▸ Data supplied
-*-
Lemma enter_path_adds tid nr b t :
  is_path_call N nr = true → zlen b = enter_size EnterPath →
  body_adds (wants_of N nr args) tid nr (out_copy_of N nr args) (enter_path N c tid nr args) b t.
Proof.
  intros Hc Hb. unfold body_adds, wants_of, out_copy_of, want_path. rewrite Hc.
  unfold enter_path. change (enter_size EnterPath) with 352 in Hb.
  destruct (Z.eqb_spec nr (n_STATFS N)) as [->|E].
  - rewrite (proj2 (Z.eqb_neq _ _) statfs_readlinkat).
    apply wp_bind, wp_bind. attach. apply wp_bind, wp_schedule. intros t' Hs.
    apply wp_ret. count_put. apply wp_bind, wp_ret, wp_ret. body_done.
  - apply wp_bind. attach. count_put. apply wp_bind.
    destruct (nr =? n_READLINKAT N).
    + apply wp_schedule. intros t' Hs. apply wp_ret. body_done.
    + apply wp_ret, wp_ret. body_done.
Qed.

Lemma enter_stat_path_adds tid nr b t :
  is_path_call N nr = false → is_stat_path_call N nr = true → zlen b = enter_size EnterPath →
  body_adds (wants_of N nr args) tid nr (out_copy_of N nr args) (enter_stat_path N c tid nr args) b t.
Proof.
  intros H1 Hc Hb. unfold body_adds, wants_of, out_copy_of, want_path. rewrite H1, Hc.
  unfold enter_stat_path. change (enter_size EnterPath) with 352 in Hb.
  destruct (is_nr nr (n_NEWFSTATAT N)).
  all: apply wp_bind; attach; count_put; apply wp_bind, wp_schedule; intros t' Hs; apply wp_ret; body_done.
Qed.

Lemma enter_stat_fd_adds tid nr b t :
  is_path_call N nr = false → is_stat_path_call N nr = false → is_stat_fd_call N nr = true →
  zlen b = enter_size EnterNone → fld 2 o_attachment_count b = 0 →
  body_adds (wants_of N nr args) tid nr (out_copy_of N nr args) (enter_stat_fd N tid nr args) b t.
Proof.
  intros H1 H2 Hc Hb Hn. unfold body_adds, wants_of, out_copy_of. rewrite H1, H2, Hc.
  unfold enter_stat_fd. change (enter_size EnterNone) with 88 in Hb.
  replace (if MAX_STAT <? u32 (znth args 2) then MAX_STAT else u32 (znth args 2))
    with (Z.min (u32 (znth args 2)) MAX_STAT)
    by (destruct (Z.ltb_spec MAX_STAT (u32 (znth args 2))); lia).
  destruct (nr =? n_FSTATFS N), (nr =? n_FSTAT N); cbn [orb].
  all: apply wp_bind, wp_schedule; intros t' Hs; apply wp_ret; body_done.
Qed.

Lemma two_paths_range nr :
  0 ≤ (two_paths N nr).1 < 6 ∧ 0 ≤ (two_paths N nr).2 < 6.
Proof. unfold two_paths. repeat case_match; cbn; lia. Qed.
Lemma write_two_paths_spec i j b t :
  zlen b = 616 → args_at args b → 0 ≤ i < 6 → 0 ≤ j < 6 →
  wp (write_two_paths c i j b) t (λ b' t',
    t' = t ∧ same_outside 88 616 b b' ∧
    attached_one L (want_path args i) 88 b' ∧ attached_one L (want_path args j) 352 b').
Proof.
  intros Hb Ha Hi Hj. unfold write_two_paths, event_arg, want_path. apply wp_bind.
  rewrite Ha, args_word by lia. attach. offs.
  assert (fld 8 (40 + 8 * j) b0 = znth args j) as ->.
  { rewrite (same_outside_fld _ _ _ _ _ _ F) by lia.
    specialize (Ha j Hj). unfold o_args in Ha. by rewrite Ha, args_word. }
  attach. offs. split_and!; [done|frame_solve|keep_attached..].
Qed.

Lemma enter_two_paths_adds tid nr b t :
  is_path_call N nr = false → is_stat_path_call N nr = false → is_stat_fd_call N nr = false →
  is_two_path_call N nr = true → zlen b = enter_size EnterPath2 → args_at args b →
  body_adds (wants_of N nr args) tid nr (out_copy_of N nr args) (enter_two_paths N c nr) b t.
Proof.
  intros H1 H2 H3 Hc Hb Ha. unfold body_adds, wants_of, out_copy_of. rewrite H1, H2, H3, Hc.
  change (enter_size EnterPath2) with 616 in Hb. cbn [orb].
  assert (enter_two_paths N c nr b =
    let! b := write_two_paths c (two_paths N nr).1 (two_paths N nr).2 b in
    put16 o_attachment_count 2 b) as ->.
  { unfold enter_two_paths, two_paths. repeat case_match; done. }
  destruct (two_paths_range nr) as [Hi Hj]. apply wp_bind.
  wp_call write_two_paths_spec; [done..|]. intros b1 t1 (-> & F & A1 & A2). pose proof (proj1 F).
  count_put. body_done.
Qed.

Lemma enter_mount_adds tid nr b t :
  is_path_call N nr = false → is_stat_path_call N nr = false → is_stat_fd_call N nr = false →
  is_two_path_call N nr = false → nr = n_MOUNT N → zlen b = enter_size EnterPath3 →
  args_at args b →
  body_adds (wants_of N nr args) tid nr (out_copy_of N nr args) (enter_mount c) b t.
Proof.
  intros H1 H2 H3 H4 Hc Hb Ha. unfold body_adds, wants_of, out_copy_of.
  rewrite H1, H2, H3, H4, (proj2 (Z.eqb_eq _ _) Hc). cbn [orb].
  change (enter_size EnterPath3) with 880 in Hb. unfold enter_mount, event_arg, want_path.
  pose proof (Ha 0 ltac:(lia)) as A0. pose proof (Ha 1 ltac:(lia)) as A1.
  pose proof (Ha 2 ltac:(lia)) as A2. rewrite args_word in A0, A1, A2. offs.
  apply wp_bind. rewrite A0. attach.
  replace (fld 8 (40 + 8 * 1) b0) with (znth args 1) by (symmetry; fld_solve).
  apply wp_bind. attach.
  replace (fld 8 (40 + 8 * 2) b1) with (znth args 2) by (symmetry; fld_solve).
  apply wp_bind. attach. count_put. body_done.
Qed.

Lemma enter_sleep_at_adds tid nr i b t :
  0 ≤ i < 5 → zlen b = enter_size EnterTimespec → fld 2 o_attachment_count b = 0 →
  body_adds
    (if znth args i =? 0 then [] else [WantBytes i (znth args i) sizeof_timespec sizeof_timespec])
    tid nr
    (if znth args (i + 1) =? 0 then None
     else Some (StatOutCopy (i + 1) (znth args (i + 1)) sizeof_timespec))
    (enter_sleep_at c tid nr i args) b t.
Proof.
  intros Hi Hb Hn. unfold body_adds, enter_sleep_at. change (enter_size EnterTimespec) with 112 in Hb.
  apply wp_bind. destruct (Z.eqb_spec (znth args i) 0) as [E|E]; cbn [negb].
  - apply wp_ret, wp_bind. destruct (Z.eqb_spec (znth args (i + 1)) 0); cbn [negb].
    + apply wp_ret, wp_ret. body_done.
    + apply wp_schedule. intros t' Hs. apply wp_ret. body_done.
  - apply wp_bind. attach. count_put. apply wp_bind.
    destruct (Z.eqb_spec (znth args (i + 1)) 0); cbn [negb].
    + apply wp_ret, wp_ret. body_done.
    + apply wp_schedule. intros t' Hs. apply wp_ret. body_done.
Qed.

Lemma enter_sleep_adds tid nr b t :
  is_path_call N nr = false → is_stat_path_call N nr = false → is_stat_fd_call N nr = false →
  is_two_path_call N nr = false → (nr =? n_MOUNT N) = false → is_sleep_call N nr = true →
  zlen b = enter_size EnterTimespec → fld 2 o_attachment_count b = 0 →
  body_adds (wants_of N nr args) tid nr (out_copy_of N nr args) (enter_sleep N c tid nr args) b t.
Proof.
  intros H1 H2 H3 H4 H5 Hc Hb Hn. unfold wants_of, out_copy_of.
  rewrite H1, H2, H3, H4, H5, Hc. cbn [orb].
  unfold enter_sleep, body_adds. destruct (nr =? n_NANOSLEEP N).
  - apply (enter_sleep_at_adds tid nr 0); [lia|done|done].
  - apply (enter_sleep_at_adds tid nr 2); [lia|done|done].
Qed.

Lemma enter_sock_adds tid nr b t :
  is_path_call N nr = false → is_stat_path_call N nr = false → is_stat_fd_call N nr = false →
  is_two_path_call N nr = false → (nr =? n_MOUNT N) = false → is_sleep_call N nr = false →
  is_sock_call N nr = true → zlen b = enter_size EnterSock →
  body_adds (wants_of N nr args) tid nr (out_copy_of N nr args) (enter_sock N c nr args) b t.
Proof.
  intros H1 H2 H3 H4 H5 H6 Hc Hb. unfold body_adds, wants_of, out_copy_of.
  rewrite H1, H2, H3, H4, H5, H6, Hc. cbn [orb]. change (enter_size EnterSock) with 224 in Hb.
  unfold enter_sock. apply wp_bind.
  pose proof (u32_range (znth args 5)). pose proof (u32_range (znth args 2)).
  destruct (nr =? n_SENDTO N); attach; count_put; body_done.
Qed.

Lemma enter_sock_out_adds tid nr b t :
  is_path_call N nr = false → is_stat_path_call N nr = false → is_stat_fd_call N nr = false →
  is_two_path_call N nr = false → (nr =? n_MOUNT N) = false → is_sleep_call N nr = false →
  is_sock_call N nr = false → is_sock_out_call N nr = true →
  zlen b = enter_size EnterNone → fld 2 o_attachment_count b = 0 →
  body_adds (wants_of N nr args) tid nr (out_copy_of N nr args) (enter_sock_out N tid nr args) b t.
Proof.
  intros H1 H2 H3 H4 H5 H6 H7 Hc Hb Hn. unfold body_adds, wants_of, out_copy_of.
  rewrite H1, H2, H3, H4, H5, H6, H7, Hc. cbn [orb]. change (enter_size EnterNone) with 88 in Hb.
  unfold enter_sock_out. destruct (nr =? n_RECVFROM N).
  all: apply wp_bind, wp_schedule; intros t' Hs; apply wp_ret; body_done.
Qed.

(** ** The whole entry event *)
Definition enter_record (tgid tid nr gen : Z) (ws : list want) b : Prop :=
  syscall_head EVENT_TYPE_SYSCALL_ENTER tgid tid nr gen b ∧ args_at args b ∧
  fld 2 o_attachment_count b = zlen ws ∧ attached L ws 88 b.

(** The tracer after a record was reserved, filled and submitted. *)
Definition submitted (n tid nr : Z) (o : option OutCopy) (b : list Z) t t' : Prop :=
  ∃ k t2, scheduled tid nr o (set_kern k (set_stats (alter (note_emit n) (cpu c) (stats t)) t)) t2 ∧
    t' = add_syscall_event b t2.

Lemma head_kept_syscall lo b b' type tgid tid nr gen :
  head_kept lo b b' → 36 ≤ lo → syscall_head type tgid tid nr gen b →
  syscall_head type tgid tid nr gen b'.
Proof.
  intros [_ F] Hlo. unfold syscall_head, event_head. offs. rewrite !F by lia. done.
Qed.
Lemma head_kept_args b b' : head_kept 88 b b' → args_at args b → args_at args b'.
Proof. intros [_ F] Ha i Hi. unfold o_args in *. rewrite F by lia. by apply Ha. Qed.

Lemma reserve_event_some r n t b0 k :
  k_reserve r n (kern t) = (Some b0, k) →
  reserve_event r c n t =
    Ret (Some b0, set_kern k (set_stats (alter (note_emit n) (cpu c) (stats t)) t)).
Proof.
  intros E. unfold reserve_event, bpf_ringbuf_reserve, bind, call_kernel. by rewrite E.
Qed.
Lemma reserve_event_none r n t k :
  k_reserve r n (kern t) = (None, k) →
  reserve_event r c n t =
    Ret (None, set_kern k (set_stats (alter (note_drop n) (cpu c) (stats t)) t)).
Proof.
  intros E. unfold reserve_event, bpf_ringbuf_reserve, bind, call_kernel. by rewrite E.
Qed.

Lemma enter_size_ge v : 88 ≤ enter_size v.
Proof. by destruct v. Qed.

Lemma enter_event_spec v tgid tid nr gen ws o body t b0 k :
  k_reserve SyscallRing (enter_size v) (kern t) = (Some b0, k) → zlen b0 = enter_size v →
  (∀ b t, zlen b = enter_size v → args_at args b → fld 2 o_attachment_count b = 0 →
     body_adds ws tid nr o body b t) →
  wp (enter_event c v tgid tid nr gen args body) t (λ _ t', ∃ b,
    zlen b = enter_size v ∧ enter_record tgid tid nr gen ws b ∧
    submitted (enter_size v) tid nr o b t t').
Proof.
  intros Hr Hb0 Hbody. pose proof (enter_size_ge v). unfold enter_event, reserve_syscall_event. apply wp_bind.
  eexists _, _. split; [by apply reserve_event_some|].
  apply wp_bind. wp_call fill_syscall_event_spec; [lia|].
  intros b1 t1 (Ht1 & F1 & Hd1 & Hc1). pose proof (proj1 F1).
  apply wp_bind. wp_call (fill_enter_args_spec args b1 t1); [lia|].
  intros b2 t2 (-> & F2 & Ha2). pose proof (proj1 F2).
  apply wp_bind. eapply wp_mono; [apply Hbody|].
  - lia.
  - done.
  - offs. fld_solve.
  - intros b3 t3 (Hk & Hn & Hat & Hs). apply wp_modify.
    exists b3. split_and!; [destruct Hk; lia| |].
    + split_and!; [|by apply (head_kept_args b2)|done|done].
      apply (head_kept_syscall 88 b2); [done|lia|].
      destruct Hd1 as ((A1 & A2 & A3) & A4 & A5). unfold syscall_head, event_head. offs.
      split_and!; fld_solve.
    + exists (kern t1), t3. split; [|done]. unfold only_kern in Ht1. rewrite Ht1 in Hs.
      by rewrite Ht1.
Qed.

Lemma body_ret_adds tid nr b t :
  88 ≤ zlen b → fld 2 o_attachment_count b = 0 → body_adds [] tid nr None ret b t.
Proof. intros Hb Hn. apply wp_ret. split_and!; [done|done|done|done]. Qed.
-*-
▸ What needs to be done
Start at the first line of the data above. Stop after the line containing "destruct (Z.eqb_spec nr", reproducing each line exactly and adding nothing.

▸ Finished exercise
Lemma enter_path_adds tid nr b t :
  is_path_call N nr = true → zlen b = enter_size EnterPath →
  body_adds (wants_of N nr args) tid nr (out_copy_of N nr args) (enter_path N c tid nr args) b t.
Proof.
  intros Hc Hb. unfold body_adds, wants_of, out_copy_of, want_path. rewrite Hc.
  unfold enter_path. change (enter_size EnterPath) with 352 in Hb.
  destruct (Z.eqb_spec nr (n_STATFS N)) as [->|E].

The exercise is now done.